**Task prompt:**
An exact copy of every entry is the required answer.
┌────────
(** The step of the window whose code the call presents. *)
Definition matched_step (e : AuthEnv) (code : bytes) (w : AuthWorld) : option Z :=
  match totp_secret (settings_of w) with
  | Some secret => verify_totp_code secret code (now_unix_seconds e 1) 1 (totp_last_verified_step (settings_of w))
  | None => None
  end.

(** What entitles a call to a session: setting the first password, the
    password, or a password session and a code that was not used. *)
Definition earns (w : AuthWorld) (e : AuthEnv) (o : auth_op) : Prop :=
  match o with
  | SetupPassword password => is_set (password_hash (settings_of w)) = false
  | Login password =>
      exists hash, password_hash (settings_of w) = Some hash /\ verify_password password hash = true
  | VerifyTotp session_id code =>
      password_session session_id (now_ms e 0%nat) w = true /\ is_set (totp_secret (settings_of w)) = true /\
      is_Some (matched_step e code w)
  | _ => False
  end.

(** How a step may change the settings. *)
Inductive changes (e : AuthEnv) (w : AuthWorld) : auth_op -> bytes -> AuthWorld -> Prop :=
| Unchanged o sid w' :
    settings_of w' = settings_of w -> (with_code o = true -> sid = []) -> changes e w o sid w'
| PasswordSet password sid w' hash :
    settings_of w' = set_credentials (totp_required_on_login (settings_of w)) hash (totp_secret (settings_of w))
                       (totp_last_verified_step (settings_of w)) (settings_of w) ->
    changes e w (SetupPassword password) sid w'
| SecretSet id secret code sid w' :
    is_set (Some secret) = true ->
    settings_of w' = set_credentials (totp_required_on_login (settings_of w)) (password_hash (settings_of w)) (Some secret)
                       None (settings_of w) ->
    is_Some (pending_totp_secret_by_session w !! id) -> pending_totp_secret_by_session w' !! id = None ->
    changes e w (ConfirmTotp id secret code) sid w'
| StepUsed id code w' step :
    matched_step e code w = Some step ->
    settings_of w' = set_credentials (totp_required_on_login (settings_of w)) (password_hash (settings_of w))
                       (totp_secret (settings_of w)) (Some step) (settings_of w) ->
    changes e w (VerifyTotp id code) (new_session_id e) w'
| SettingsChanged now u sid w' :
    (valid strtod (settings_of w) -> valid strtod (settings_of w')) ->
    totp_last_verified_step (settings_of w') = totp_last_verified_step (settings_of w) ->
    changes e w (ChangeSettings now u) sid w'.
└────────
**Final answer:**
(** The step of the window whose code the call presents. *)
Definition matched_step (e : AuthEnv) (code : bytes) (w : AuthWorld) : option Z :=
  match totp_secret (settings_of w) with
  | Some secret => verify_totp_code secret code (now_unix_seconds e 1) 1 (totp_last_verified_step (settings_of w))
  | None => None
  end.

(** What entitles a call to a session: setting the first password, the
    password, or a password session and a code that was not used. *)
Definition earns (w : AuthWorld) (e : AuthEnv) (o : auth_op) : Prop :=
  match o with
  | SetupPassword password => is_set (password_hash (settings_of w)) = false
  | Login password =>
      exists hash, password_hash (settings_of w) = Some hash /\ verify_password password hash = true
  | VerifyTotp session_id code =>
      password_session session_id (now_ms e 0%nat) w = true /\ is_set (totp_secret (settings_of w)) = true /\
      is_Some (matched_step e code w)
  | _ => False
  end.

(** How a step may change the settings. *)
Inductive changes (e : AuthEnv) (w : AuthWorld) : auth_op -> bytes -> AuthWorld -> Prop :=
| Unchanged o sid w' :
    settings_of w' = settings_of w -> (with_code o = true -> sid = []) -> changes e w o sid w'
| PasswordSet password sid w' hash :
    settings_of w' = set_credentials (totp_required_on_login (settings_of w)) hash (totp_secret (settings_of w))
                       (totp_last_verified_step (settings_of w)) (settings_of w) ->
    changes e w (SetupPassword password) sid w'
| SecretSet id secret code sid w' :
    is_set (Some secret) = true ->
    settings_of w' = set_credentials (totp_required_on_login (settings_of w)) (password_hash (settings_of w)) (Some secret)
                       None (settings_of w) ->
    is_Some (pending_totp_secret_by_session w !! id) -> pending_totp_secret_by_session w' !! id = None ->
    changes e w (ConfirmTotp id secret code) sid w'
| StepUsed id code w' step :
    matched_step e code w = Some step ->
    settings_of w' = set_credentials (totp_required_on_login (settings_of w)) (password_hash (settings_of w))
                       (totp_secret (settings_of w)) (Some step) (settings_of w) ->
    changes e w (VerifyTotp id code) (new_session_id e) w'
| SettingsChanged now u sid w' :
    (valid strtod (settings_of w) -> valid strtod (settings_of w')) ->
    totp_last_verified_step (settings_of w') = totp_last_verified_step (settings_of w) ->
    changes e w (ChangeSettings now u) sid w'.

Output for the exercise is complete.